Essential Tips for Web Scraping with JavaScript and Node.js

Web scraping technology has been around for years. But methods and techniques of website creation and protection are evolving constantly. On many occasions websites are using frontend frameworks like Vuejs, React, or Angular, that load its content partially and asynchronously via javascript. As a result, such content can only be retrieved once the page is open in a web browser. Luckily, this is when Node.js comes to our aid.

This tutorial will illustrate a web scraping procedure with JavaScript and Node.js in detail. The objective is to render a static page and scrape the desired content. Then we will look into the Puppeteer functionalities (a headless browser) and examine how to retrieve data from a dynamic website that uses javascript to load content.

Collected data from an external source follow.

Lemma rgbw2hsi_ranges (red green blue white : option R) :
  opt_channel red -> opt_channel green -> opt_channel blue ->
  opt_channel white ->
  exists h s,
    rgbw2hsi red green blue white
    = ret (h, s, (or0 red + or0 green + or0 blue + or0 white) / 255)
    /\ 0 <= s <= 1.
Proof.
  intros Hr Hg Hb Hw.
  apply or0_channel in Hr, Hg, Hb, Hw.
  unfold rgbw2hsi. cbv zeta.
  set (r := or0 red) in *. set (g := or0 green) in *.
  set (b := or0 blue) in *. set (w := or0 white) in *.
  unfold is0 at 1. destruct (Req_dec_T w 0) as [Hw0 | Hw0].
  { destruct (rgb2hsi_ranges r g b Hr Hg Hb) as (h & s & E & _ & Hs & _).
    exists h, s. split; [| exact Hs]. rewrite E.
    apply ret_triple; try reflexivity. rewrite Hw0. field. }
  unfold channel in *.
  rewrite py_div_ok by lra. mret.
  pose proof (white_share_range (r + g + b) w) as Hshare.
  assert (Hs : 0 <= (r + g + b) / (r + g + b + w) <= 1)
    by (apply Hshare; lra).
  unfold is0.
  destruct (Req_dec_T r 0) as [Hr0 | Hr0];
    destruct (Req_dec_T g 0) as [Hg0 | Hg0];
    destruct (Req_dec_T b 0) as [Hb0 | Hb0]; cbn [andb];
    try (do 2 eexists; split; [reflexivity | exact Hs]).
  - rewrite py_sqrt_ok by apply quadratic_form_nonneg. mret.
    rewrite py_div_ok by (apply sqrt3_times_nonzero; assumption). mret.
    do 2 eexists; split; [reflexivity | exact Hs].
  - rewrite py_sqrt_ok by apply quadratic_form_nonneg. mret.
    rewrite py_div_ok by (apply sqrt3_times_nonzero; assumption). mret.
    do 2 eexists; split; [reflexivity | exact Hs].
  - rewrite py_sqrt_ok by apply quadratic_form_nonneg. mret.
    rewrite py_div_ok by (apply sqrt3_times_nonzero; assumption). mret.
    do 2 eexists; split; [reflexivity | exact Hs].
  - assert (Hr' : 0 <= r / 255 <= 1) by lra.
    assert (Hg' : 0 <= g / 255 <= 1) by lra.
    assert (Hb' : 0 <= b / 255 <= 1) by lra.
    rewrite py_sqrt_ok by (apply radicand_nonneg). mret.
    rewrite py_acos_ok by (apply acos_argument_bounds; assumption). mret.
    rewrite py_div_ok by lra. mret.
    do 2 eexists; split; [reflexivity |].
    pose proof (Rmin3_le_mean (r / 255) (g / 255) (b / 255)) as Hmin.
    pose proof (Rmin3_nonneg (r / 255) (g / 255) (b / 255)) as Hmin0.
    assert (Hq : 0 <= 1 - Rmin (r / 255) (Rmin (g / 255) (b / 255))
                          / ((r + g + b) / (255 * 3)) <= 1).
    { apply rgb_saturation_range; [| lra].
      split; [apply Hmin0; lra |].
      replace ((r + g + b) / (255 * 3))
        with ((r / 255 + g / 255 + b / 255) / 3) by field.
      exact Hmin. }
    set (q := 1 - _ / _) in *.
    assert (Hk : 0 <= (255 - w) / 255 <= 1) by lra.
    replace (q * (255 - w) / 255) with (q * ((255 - w) / 255)) by field.
    nra.
Qed.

Brief summary of the article:

Web browser
Web page with desired data
Visual Studio Code or similar code editor
Node.js
Axios
Parser (JSdom or Cheerio)
Puppeteer

Have everything covered? Let’s engage…

Summary of the article:

Installing components
How to scrape a simple website
How to parse HTML
How to scrape a dynamic website
How to work with Puppeteer
Resulting code snippet
Additional functionalities
Concluding statements

Installing components

Node.js

Node.js is a widely used JavaScript runtime environment. It includes numerous features that help to automate various aspects of websites data extraction.

Follow the instructions on this website to download and run Node.js on your system. Make sure that the Node Package Manager (or npm tool) is automatically installed as well. This package manager will aid significantly with integrating packages, used for web scraping quickly and safely.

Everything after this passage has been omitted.